(Records from a data source)

━━━━━━━━

(* ===== verification/Exceptions.v ===== *)
(** * Exceptions of the 64-bit ARM kernel

    Models kernel/arch/arm64/exceptions.S and exceptions.c: the vector table, the
    code that saves and restores the interrupted context, the C handler, and the
    entry into user mode.  The assembly is a list of instructions over the
    registers, the system registers and the kernel stack.

    Memory is a map from addresses to 64-bit words, because every access of this
    code is to an aligned word.  What the compiled C handler leaves in the
    registers is a parameter; the words it pushes below the saved context are
    not modelled. *)

From stdpp Require Import base numbers list option tactics sets.
From S2P Require Import Prelude Mmio ProcTable Sched Process Arm64 Syscall.
Import Proc Sched Process.

Module Exceptions.

(** ** The machine *)

Inductive sysreg := SPSR_EL1 | ELR_EL1 | ESR_EL1 | FAR_EL1.
#[export] Instance sysreg_eq_dec : EqDecision sysreg.
Proof. solve_decision. Defined.

Record cpu_regs := mk_regs {
  x : Z -> Z;              (* x0 to x30 *)
  sp : Z;
  sys : sysreg -> Z;
  mem : Z -> Z;            (* the word at an address *)
}.

Definition set_x (r v : Z) (c : cpu_regs) : cpu_regs :=
  mk_regs (fun i => if i =? r then v else x c i) (sp c) (sys c) (mem c).
Definition set_sp (v : Z) (c : cpu_regs) : cpu_regs := mk_regs (x c) v (sys c) (mem c).
Definition set_sys (r : sysreg) (v : Z) (c : cpu_regs) : cpu_regs :=
  mk_regs (x c) (sp c) (fun i => if decide (i = r) then v else sys c i) (mem c).
Definition set_mem (m : Z -> Z) (c : cpu_regs) : cpu_regs := mk_regs (x c) (sp c) (sys c) m.

Definition store (a v : Z) (m : Z -> Z) : Z -> Z := fun b => if b =? a then v else m b.

Inductive instr :=
| SubSp (n : Z)
| AddSp (n : Z)
| Stp (r1 r2 off : Z)
| Str (r off : Z)
| Ldp (r1 r2 off : Z)
| Ldr (r off : Z)
| Mrs (r : Z) (s : sysreg)
| Msr (s : sysreg) (r : Z)
| MovImm (r v : Z)
| MovReg (r r' : Z)
| MovSp (r : Z)
| AndW (r v : Z).         (* the 32-bit form: clears the upper half *)

Definition slot (off : Z) (c : cpu_regs) : Z := u64 (sp c + off).
(** * fifa-koenig-tracker: standings, king streaks and best-of-N sessions

    A shallow embedding of the data transformations of the tracker and
    the properties its specification states about them.  The source is
    [App.tsx] in two revisions: the first has [computeStandings],
    [TableStats], [ExportButton] and [ImportButton]; the second keeps the
    first two and adds [useKingInfo] and the session manager
    ([StartSessionForm], [ActiveSessionDisplay], [finishSession]).

    Conventions of the embedding.
    - A JavaScript [number] holding a count or a score is a [Z]; the
      non-integral values of the type (NaN, infinities, fractions) are
      outside the model.
    - A [string] is a [string]; a [T[]] is a [list T]; an optional field
      [f?: T] is an [option T].
    - A [Map<string, V>] is an association list in insertion order, as
      [Map.prototype.values] enumerates it.
    - A [Record<string, number>] used as a dictionary is a [gmap string Z].
    - What the platform supplies ([localeCompare], [Date], [uid], the JSON
      codec) enters as a parameter of the section that uses it. *)

From Stdlib Require Import ZArith QArith Qround Lia Sorted OrderedTypeEx Ascii.
From stdpp Require Import gmap strings list fin_maps pretty.

Local Open Scope Z_scope.

(** ** Entities *)

Inductive Mode := Mode1v1 | Mode2v2.

Module Player.
Record t := mk { id : string; name : string }.
End Player.

Module Match.
Record t := mk {
  id : string;
  dateISO : string;
  mode : Mode;
  teamAName : string;
  teamBName : string;
  teamAPlayers : list string;
  teamBPlayers : list string;
  goalsA : Z;
  goalsB : Z;
  enteredBy : string;
  sessionId : option string
}.
End Match.

(** ** Standings aggregator ([computeStandings]) *)

(** The accumulator object stored per player id in the [Map]. *)
Module Stat.
Record t := mk {
  id : string;
  name : string;
  played : Z;
  wins : Z;
  draws : Z;
  losses : Z;
  goalsFor : Z;
  goalsAgainst : Z
}.
End Stat.

(** One element of the array [computeStandings] returns:
    [{ ...s, points, goalDiff }].  The first revision adds three
    floating-point ratios per game ([pointsPerGame], [goalsPerGame],
    [concededPerGame]), which no property here reads and which are left
    out. *)
Module Row.
Record t := mk {
  id : string;
  name : string;
  played : Z;
  wins : Z;
  draws : Z;
  losses : Z;
  goalsFor : Z;
  goalsAgainst : Z;
  points : Z;
  goalDiff : Z
}.
End Row.

(** A keyed collection in insertion order: a [Map<string, V>], or the own
    properties of an object. *)
Section keyed.
Context {V : Type}.

(** [map.get(k)], [obj[k]]; [None] is [undefined]. *)
Fixpoint map_get (k : string) (m : list (string * V)) : option V :=
  match m with
  | [] => None
  | (k', v) :: m' => if decide (k' = k) then Some v else map_get k m'
  end.

(** [map.set(k, v)], [obj[k] = v]: an existing key keeps its place and
    takes the new value, a new key goes last. *)
Fixpoint map_set (k : string) (v : V) (m : list (string * V))
  : list (string * V) :=
  match m with
  | [] => [(k, v)]
  | (k', v') :: m' =>
      if decide (k' = k) then (k', v) :: m' else (k', v') :: map_set k v m'
  end.
End keyed.
(** * vpn_monitor.py: the Sentry watchdog

    A shallow embedding of [src/vpn_monitor.py].  The class [Sentry] polls
    [nordvpn status]; while the tunnel is up it keeps the commands of
    [command_list] running, and while it is down it kills them.

    - [Text]   : the string operations the script uses ([str.split],
                 substring [in], the two regular expressions, [int]).
    - [Dict]   : the insertion-ordered dictionary [command_pids].
    - [Sys]    : the operating-system calls, their failures and the trace
                 of calls a run leaves behind.
    - [Sentry] : the methods of the class, in a state-and-error monad.
    - [Script] : a concrete operating system that replays scripted answers.
    - [Spec]   : the notions the properties are stated with.

    Texts are Rocq strings, one [ascii] per code point: the model covers
    decoded outputs whose code points are below 256. *)

From Stdlib Require Import String Ascii ZArith NArith List Lia Bool.
From stdpp Require Import base strings gmap list pretty.

#[local] Arguments String.append !s1 s2 : simpl nomatch.

(** ** Strings and regular expressions *)

Module Text.

(** [\s] of a [str] pattern: the code points [str.isspace] accepts. *)
Definition is_space (c : ascii) : bool :=
  let n := N_of_ascii c in
  ((9 <=? n) && (n <=? 13) || (28 <=? n) && (n <=? 32)
   || (n =? 133) || (n =? 160))%N.

(** [\d] of a [str] pattern: decimal digits. *)
Definition is_digit (c : ascii) : bool :=
  let n := N_of_ascii c in ((48 <=? n) && (n <=? 57))%N.

(** [\w] of a [str] pattern: alphanumeric code points and the underscore. *)
Definition is_word (c : ascii) : bool :=
  let n := N_of_ascii c in
  ((48 <=? n) && (n <=? 57) || (65 <=? n) && (n <=? 90)
   || (97 <=? n) && (n <=? 122) || (n =? 95)
   || (n =? 170) || (n =? 178) || (n =? 179) || (n =? 181)
   || (n =? 185) || (n =? 186) || (188 <=? n) && (n <=? 190)
   || (192 <=? n) && (n <=? 214) || (216 <=? n) && (n <=? 246)
   || (248 <=? n))%N.

Definition newline : ascii := ascii_of_N 10.

(** The dot of a pattern: any character but a newline. *)
Definition is_dot (c : ascii) : bool := negb (Ascii.eqb c newline).

Fixpoint all_chars (p : ascii -> bool) (s : string) : bool :=
  match s with
  | EmptyString => true
  | String c s' => p c && all_chars p s'
  end.

(** The longest prefix of [s] made of characters satisfying [p], and the
    rest: how a greedy [\s*], [\d+] or [\w+] consumes its input. *)
Fixpoint span (p : ascii -> bool) (s : string) : string * string :=
  match s with
  | EmptyString => (EmptyString, EmptyString)
  | String c s' =>
      if p c then let (a, b) := span p s' in (String c a, b)
      else (EmptyString, s)
  end.
Lemma listener_decode_closes (w : World) (data : value) :
  decode_closes (fst (listener w data)).
Proof.
  rewrite listener_unfold.
  pose proof (loader_trace_network w model) as Hnet.
  destruct (loadAssets w model) as [t0 r0]. cbn [fst] in Hnet.
  destruct r0; cbv zeta;
    repeat match goal with
           | |- context [match ?c with inl _ => _ | inr _ => _ end] =>
               destruct c
           end;
    cbn [fst];
    try (apply decode_closes_after_network; [exact Hnet |]); cbn; eauto.
  rewrite <- (app_nil_r t0). apply decode_closes_after_network; cbn; auto.
Qed.

Lemma decode_closes_split (a b : list Event) (instance : Decoder) (audio : bytes) :
  decode_closes (a ++ EDecode instance audio :: b) ->
  b = [] \/ exists m, b = [EPost m].
Proof.
  induction a as [| e a IH]; cbn.
  - trivial.
  - destruct e; try exact IH.
    intros [Hnil | [m Hm]].
    + now destruct a.
    + destruct a as [| ? [| ? ?]]; discriminate.
Qed.

Lemma decode_free_split (a b : list Event) (instance : Decoder) (audio : bytes) :
  count is_decode (a ++ EDecode instance audio :: b) <> 0.
Proof.
  unfold count. rewrite filter_app, length_app. cbn. lia.
Qed.

Lemma turns_closing (t : list Event) :
  decode_closes t -> closing_turns (turns t).
Proof.
  induction t as [| e t IH]; cbn [turns]; intros Ht.
  - exact I.
  - assert (Hne : turns t <> []) by (clear; destruct t as [| [] ?]; cbn;
      try discriminate; destruct (turns t); discriminate).
    destruct e; cbn [decode_closes] in Ht;
      try (specialize (IH Ht); destruct (turns t) as [| cur later];
           [now elim Hne |]; cbn [closing_turns] in *;
           destruct later; [exact IH |];
           destruct IH as [Hfree Hlater]; split; [exact Hfree | exact Hlater]).
    + destruct Ht as [-> | [m ->]]; cbn; eauto.
    + specialize (IH Ht). cbn [closing_turns].
      destruct (turns t) as [| cur later]; [now elim Hne |].
      split; [reflexivity | exact IH].
Qed.

Lemma closing_turns_tail (t : list Event) (later : list (list Event)) :
  closing_turns (t :: later) -> closing_turns later.
Proof.
  destruct later as [| t1 l1].
  - intros _. exact I.
  - intros [_ H]. exact H.
Qed.

(** A turn that decodes is the last turn of its run. *)
Lemma closing_turns_decoding_head
    (a b : list Event) (instance : Decoder) (audio : bytes)
    (later : list (list Event)) :
  closing_turns ((a ++ EDecode instance audio :: b) :: later) ->
  later = [] /\ (b = [] \/ exists m, b = [EPost m]).
Proof.
  destruct later as [| t1 l1].
  - intros H. split; [reflexivity |]. eapply decode_closes_split. exact H.
  - intros [H _]. now elim (decode_free_split a b instance audio).
Qed.

Lemma pop_turn_spec (id : nat) (ts ts' : list (list (list Event)))
    (t : list Event) :
  pop_turn id ts = Some (t, ts') ->
  exists later,
    nth_error ts id = Some (t :: later)
    /\ nth_error ts' id = Some later
    /\ (forall j, j <> id -> nth_error ts' j = nth_error ts j)
    /\ (Forall closing_turns ts -> Forall closing_turns ts').
Proof.
  revert id ts' t. induction ts as [| task rest IH]; intros id ts' t Hpop.
  - destruct id; discriminate.
  - destruct id as [| i].
    + destruct task as [| t0 later]; [discriminate |].
      injection Hpop as <- <-. exists later. repeat split.
      * intros [| j] Hj; [now elim Hj | reflexivity].
      * intros Hall. inversion Hall as [| ? ? Ht Hrest]; subst.
        constructor; [| assumption]. eapply closing_turns_tail; eassumption.
    + cbn in Hpop.
      destruct (pop_turn i rest) as [[t1 rest'] |] eqn:Hrec;
        [| destruct task; discriminate].
      assert (Heq : t1 = t /\ task :: rest' = ts')
        by (destruct task; injection Hpop as <- <-; auto).
      destruct Heq as [<- <-].
      destruct (IH i rest' t1 Hrec) as (later & Hn & Hn' & Hother & Hall).
      exists later. repeat split; try assumption.
      * intros [| j] Hj; [reflexivity |]. cbn. apply Hother. congruence.
      * intros H. inversion H; subst. constructor; auto.
Qed.

Lemma tag_other (i id : nat) (t : list Event) (e : Event) :
  i <> id -> ~ In (i, e) (tag id t).
Proof.
  intros Hne Hin. apply in_map_iff in Hin.
  destruct Hin as (? & Heq & _). congruence.
Qed.

(** Executing the next turn [t] of run [id], whose remaining turns become
    [later], keeps the promise. *)
Lemma settled_decodes_extend
    (l : list (nat * Event)) (ts ts' : list (list (list Event)))
    (id : nat) (t : list Event) (later : list (list Event)) :
  settled_decodes l ts ->
  closing_turns (t :: later) ->
  nth_error ts id <> Some [] ->
  nth_error ts' id = Some later ->
  (forall j, j <> id -> nth_error ts j = Some [] -> nth_error ts' j = Some []) ->
  settled_decodes (l ++ tag id t) ts'.
Proof.
  intros Hold Hclosing Hbusy Hid Hother pre i instance audio post Hsplit.
  apply app_eq_app in Hsplit. destruct Hsplit as [mid [[Hl Hx] | [Hpre Hchunk]]].
  - destruct mid as [| x mid'].
    + (* the decode opens the new turn *)
      cbn in Hx. symmetry in Hx. unfold tag in Hx.
      apply map_eq_cons in Hx. destruct Hx as (e & b & -> & Hhd & <-).
      injection Hhd as <- ->.
      destruct (closing_turns_decoding_head [] b instance audio later Hclosing)
        as [-> [-> | [m ->]]].
      * right. split; [intros e [] | exact Hid].
      * left. now exists m, [].
    + (* the decode is older *)
      injection Hx as <- ->. subst l.
      destruct (Hold pre i instance audio mid' eq_refl)
        as [(m & post' & ->) | [Hquiet Hdone]].
      * left. exists m, (post' ++ tag id t). reflexivity.
      * assert (Hne : i <> id) by (intros ->; contradiction).
        right. split.
        -- intros e Hin. apply in_app_or in Hin. destruct Hin as [Hin | Hin].
           ++ exact (Hquiet e Hin).
           ++ exact (tag_other i id t e Hne Hin).
        -- now apply Hother.
  - (* the decode is inside the new turn *)
    unfold tag in Hchunk. apply map_eq_app in Hchunk.
    destruct Hchunk as (a & rest & -> & _ & Hrest).
    apply map_eq_cons in Hrest. destruct Hrest as (e & b & -> & Hhd & <-).
    injection Hhd as <- ->.
    destruct (closing_turns_decoding_head a b instance audio later Hclosing)
      as [-> [-> | [m ->]]].
    + right. split; [intros e [] | exact Hid].
    + left. now exists m, [].
Qed.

━━━━━━━━

Among the entries above, find the line with "later]; [discriminate |]." and the line with "Ht Hrest]; subst."; give again exactly these two lines and all lines between them.

Answer to this problem
    + destruct task as [| t0 later]; [discriminate |].
      injection Hpop as <- <-. exists later. repeat split.
      * intros [| j] Hj; [now elim Hj | reflexivity].
      * intros Hall. inversion Hall as [| ? ? Ht Hrest]; subst.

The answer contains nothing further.